Sanjeok is a type of jeok (skewered food) in Korean cuisine. It is usually made by placing seasoned slices of beef with vegetables on a skewer and grilling them. All the ingredients are sliced into 5-6 cm long pieces. Unlike other jeok dishes, sanjeok is not dredged with flour or egg-washed before being grilled.

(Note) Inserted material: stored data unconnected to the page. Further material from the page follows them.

(** One press moves one step along the reading order of the grid, wrapping
    at both ends. *)
Lemma navigate_target_linear d levels competencies p :
  in_grid levels competencies p →
  let q := ResultsView.navigate_target d levels competencies p.1 p.2 in
  in_grid levels competencies q
  ∧ linear levels q = ((linear levels p + stride d) mod (levels * competencies))%Z.
Proof.
  destruct p as [l c]. unfold in_grid, linear. simpl. intros [Hl Hc].
  assert (HN : (0 < levels * competencies)%Z) by nia.
  unfold ResultsView.navigate_target. destruct d; simpl.
  - destruct (Z.ltb_spec (l - 1) 0).
    + assert (l = 0%Z) as -> by lia.
      destruct (Z.ltb_spec (c - 1) 0); simpl.
      * assert (c = 0%Z) as -> by lia. split; [lia|].
        replace (0 * levels + 0 + -1)%Z with (-1)%Z by lia.
        apply (Z.mod_unique _ _ (-1)); [left; nia|nia].
      * split; [lia|]. apply (Z.mod_unique _ _ (0)); [left; nia|nia].
    + simpl. split; [lia|]. apply (Z.mod_unique _ _ (0)); [left; nia|nia].
  - destruct (Z.geb_spec (l + 1) levels).
    + assert (l = (levels - 1)%Z) as -> by lia.
      destruct (Z.geb_spec (c + 1) competencies); simpl.
      * assert (c = (competencies - 1)%Z) as -> by lia. split; [lia|].
        apply (Z.mod_unique _ _ (1)); [left; nia|nia].
      * split; [lia|]. apply (Z.mod_unique _ _ (0)); [left; nia|nia].
    + simpl. split; [lia|]. apply (Z.mod_unique _ _ (0)); [left; nia|nia].
Qed.

Lemma linear_inj levels competencies p q :
  in_grid levels competencies p → in_grid levels competencies q →
  linear levels p = linear levels q → p = q.
Proof.
  destruct p as [l c], q as [l' c']. unfold in_grid, linear. simpl.
  intros [Hl Hc] [Hl' Hc'] Heq.
  assert (c = c') by nia. subst c'. f_equal. lia.
Qed.

Lemma linear_bounds levels competencies p :
  in_grid levels competencies p → (0 ≤ linear levels p < levels * competencies)%Z.
Proof. destruct p as [l c]. unfold in_grid, linear. simpl. intros [Hl Hc]. nia. Qed.

Lemma presses_linear d levels competencies k : ∀ p,
  in_grid levels competencies p →
  in_grid levels competencies (ResultsPage.presses d levels competencies k p)
  ∧ linear levels (ResultsPage.presses d levels competencies k p)
    = ((linear levels p + stride d * Z.of_nat k) mod (levels * competencies))%Z.
Proof.
  induction k as [|k IH]; intros p Hp.
  - split; [done|]. simpl. rewrite Z.mul_0_r, Z.add_0_r.
    symmetry. apply Z.mod_small. by eapply linear_bounds.
  - destruct (navigate_target_linear d levels competencies p Hp) as [Hq Hlin].
    destruct (IH _ Hq) as [Hr Hlin']. split; [done|].
    cbn [ResultsPage.presses]. rewrite Hlin', Hlin, Zplus_mod_idemp_l. f_equal. lia.
Qed.

Lemma js_index_elem {A : Type} (arr : list A) (i : Z) (x : A) :
  js_index arr i = Some x → x ∈ arr.
Proof.
  unfold js_index. case_decide; [|done]. intros Hx. by eapply list_elem_of_lookup_2.
Qed.

(** In a complete grid every press moves the modal to the computed target. *)
Lemma navigateModal_complete r st d md :
  modal_ok r st → ResultsView.modalData st = Some md → complete r →
  ∃ st', ResultsView.navigateModal d st = Ok st' ∧ modal_ok r st'
    ∧ ResultsPage.position st'
      = Some (ResultsView.navigate_target d (js_length (RoleDetail.levels r))
                (js_length (RoleDetail.competencies r))
                (ResultsView.levelIdx md) (ResultsView.compIdx md)).
Proof.
  intros Hok Hmd Hcomplete.
  destruct (navigateModal_find r st d md Hok Hmd) as (level & comp & Hl & Hc & Hl' & Hc' & Hnav).
  destruct (Hok) as [Hrole Hmodal]. destruct (Hmodal md Hmd) as (_ & Hlr & Hcr).
  destruct (navigate_target_wrapped d _ _ _ _ Hlr Hcr) as (Htarget & _).
  pose proof (find_defines level comp (RoleDetail.definitions r)) as Hfind.
  destruct (List.find _ _) as [newDef|].
  - eexists. split; [done|]. destruct Hfind as [Hin Hdef]. split.
    + split; [done|]. intros md' [= <-]. simpl. done.
    + unfold ResultsPage.position. simpl. rewrite Htarget. by destruct (wrapped_target _ _ _ _ _).
  - exfalso. destruct (Hcomplete level comp) as (def & Hin & Hdef).
    + by eapply js_index_elem.
    + by eapply js_index_elem.
    + by destruct (Hfind def Hin).
Qed.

Sanjeok may be used in jesa (ancestral rites) or eaten as banchan (a side dish).

Teok-sanjeok is grilled with beef and white rice cake seasoned with seasoning.

== Varieties ==
Sanjeok ingredients may vary, with beef as a staple.
- Dureup-sanjeok (angelica-tree shoot skewers)

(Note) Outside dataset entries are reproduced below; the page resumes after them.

(** A construction that passes validation: where it ends. *)
Lemma new_Store_returns S2N O2N name initialState logStateToConsole n w :
  let initialState' := (with_default_state initialState w).1 in
  let wd := (with_default_state initialState w).2 in
  let logStateToConsole' := or_default logStateToConsole (VBool false) in
  let parsed := Number S2N O2N (heap wd) (or_default n (VNum (Fin 15))) in
  let this := length (instances w) in
  let st := length (heap wd) in
  let s := mkStore (string_of name) st [] [] (bool_of logStateToConsole') parsed in
  heap_closed (heap w) ->
  arguments_valid (heap wd) name initialState' logStateToConsole' parsed = true ->
  exists l' ext (N : loc -> Prop),
    deep_equal (heap wd ++ [CObj ∅] ++ ext) (VRef l') (heap wd ++ [CObj ∅]) (VRef st) /\
    heap_closed (heap wd ++ [CObj ∅] ++ ext) /\
    N l' /\ (forall x, N x -> st < x) /\ region N (heap wd ++ [CObj ∅] ++ ext) /\
    new_Store S2N O2N name initialState logStateToConsole n w
    = (Return this,
       mkWorld (<[st := CObj (own_properties (heap wd) initialState')]>
                  (heap wd ++ [CObj ∅] ++ ext))
               (instances w ++ [set_previousStates [VRef l'] s])
               (whitelodge w) (component_state w)
               (trace wd ++ log_entry s)).
Proof.
  intros initialState' wd logStateToConsole' parsed this st s Hc Hvalid.
  pose proof (new_Store_run S2N O2N name initialState logStateToConsole n w) as Hrun.
  simpl in Hrun. fold initialState' wd logStateToConsole' parsed this in Hrun.
  rewrite Hvalid in Hrun.
  assert (Hcd : heap_closed (heap wd)) by (by apply with_default_state_closed).
  assert (Hinst : instances wd = instances w) by (unfold wd; by destruct initialState).
  assert (Hreg : whitelodge wd = whitelodge w) by (unfold wd; by destruct initialState).
  assert (Hcomp : component_state wd = component_state w)
    by (unfold wd; by destruct initialState).
  destruct (isObject_true _ _ (arguments_valid_object _ _ _ _ _ Hvalid))
    as (l & new & Hinit & Hl & Hprops).
  set (wc := constructed wd name logStateToConsole' parsed) in *.
  assert (Hs : instances wc !! this = Some s).
  { unfold wc, constructed, this. simpl. rewrite <- Hinst.
    rewrite lookup_app_r by lia. by rewrite Nat.sub_diag. }
  assert (Hst : heap wc !! state s = Some (CObj ∅)).
  { unfold wc, constructed. simpl. rewrite lookup_app_r by lia.
    by rewrite Nat.sub_diag. }
  assert (Hl' : heap wc !! l = Some (CObj new)).
  { unfold wc, constructed. simpl. by apply lookup_app_l_Some. }
  assert (Hcc : heap_closed (heap wc)).
  { unfold wc, constructed. simpl. apply heap_closed_alloc; [done|apply cell_in_empty]. }
  destruct (setStoreState_returns wc this s ∅ l new Hs Hst Hl' Hcc ltac:(constructor))
    as (l' & ext & N & Heq & Hc' & HN & Hnew & Hregion & Hset).
  simpl in Hset.
  rewrite (keep_one parsed (VRef l') (arguments_valid_depth _ _ _ _ _ Hvalid)) in Hset.
  exists l', ext, N.
  assert (Hheap : heap wc = heap wd ++ [CObj ∅]) by done.
  rewrite Hheap in *. rewrite <- !app_assoc in *.
  split; [done|]. split; [done|]. split; [done|].
  split. { intros x Hx. specialize (Hnew x Hx). rewrite length_app in Hnew. simpl in Hnew. lia. }
  split; [done|].
  rewrite Hrun, Hprops, Hinit.
  rewrite (bind_return _ _ _ _ _ Hset). unfold ret. f_equal.
  unfold add_trace, merged_world. simpl.
  rewrite map_union_empty. f_equal; try done.
  unfold this. rewrite <- Hinst.
  rewrite insert_app_r_alt by lia. by rewrite Nat.sub_diag.
Qed.

(** A construction that returns has passed validation. *)
Lemma new_Store_valid S2N O2N name initialState logStateToConsole n w this w' :
  new_Store S2N O2N name initialState logStateToConsole n w = (Return this, w') ->
  arguments_valid (heap (with_default_state initialState w).2) name
    (with_default_state initialState w).1
    (or_default logStateToConsole (VBool false))
    (Number S2N O2N (heap (with_default_state initialState w).2)
       (or_default n (VNum (Fin 15)))) = true.
Proof.
  intros Hnew.
  pose proof (new_Store_run S2N O2N name initialState logStateToConsole n w) as Hrun.
  simpl in Hrun. destruct (arguments_valid _ _ _ _ _); [done|].
  destruct Hrun as (message & w'' & Hrun & _). congruence.
Qed.

Lemma snapshot_of_empty (h h1 : list cell) l' st :
  deep_equal h (VRef l') h1 (VRef st) -> h1 !! st = Some (CObj ∅) ->
  h !! l' = Some (CObj ∅).
Proof.
  intros Heq Hst. specialize (Heq 1). simpl in Heq. rewrite Hst in Heq.
  rewrite fmap_empty in Heq.
  destruct (h !! l') as [[p|]|]; try done.
  injection Heq as Heq. apply fmap_empty_inv in Heq. by subst.
Qed.

(** A store without subscribers calls no one: whatever the callbacks
    are, its [setStoreState] is the one above. *)
Lemma setStoreState_no_subscriber run w this s newState :
  instances w !! this = Some s ->
  subscribers s = [] ->
  Live.setStoreState run this newState w = setStoreState this newState w.
Proof.
  intros Hs Hnone. unfold Live.setStoreState, setStoreState.
  destruct (isObject (heap w) newState) eqn:Hobj.
  - rewrite !(bind_return _ _ _ _ _ (validateNewState_accepts _ _ Hobj)).
    rewrite !(bind_return _ _ _ _ _ (addCurrentStateToPreviousStates_run _ _ _ Hs)).
    assert (Hthis : this < length (instances w)) by (by eapply lookup_lt_Some).
    unfold pushed. destruct (clone (heap w) (VRef (state s))) as [snapshot h'].
    unfold read, Object_assign. step. rewrite list_lookup_insert_eq by done. simpl.
    destruct (h' !! state s) as [[props|]|]; simpl; try done.
    rewrite list_lookup_insert_eq by done. simpl. by rewrite Hnone.
  - by rewrite !(bind_throw _ _ _ _ _ (validateNewState_rejects _ _ Hobj)).
Qed.


(** ** Subscribers that throw *)

Lemma call_setState_throws w this s subscriber f :
  instances w !! this = Some s ->
  throws (heap w) subscriber f ->
  call_setState this subscriber w
  = (Throw (Thrown f), emit (notification this s (heap w) subscriber) w).
Proof.
  intros Hs (l & props & -> & Hl & Hf).
  unfold call_setState, get_property, property, read. step. by rewrite Hl, Hf, Hs.
Qed.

- Eo-sanjeok (fish skewers) – often made with brown croaker
- Gogi-sanjeok (beef skewers)
- Honghap-sanjeok (mussel skewers)
- Ojingeo-sanjeok (squid skewers)
- Pa-sanjeok (scallion skewers)
- Songi-sanjeok (pine mushroom skewers)
- Sora-sanjeok (conch skewers)
- Tteok-sanjeok (rice cake skewers)
Jang-sanjeok and seop-sanjeok are not skewered dishes.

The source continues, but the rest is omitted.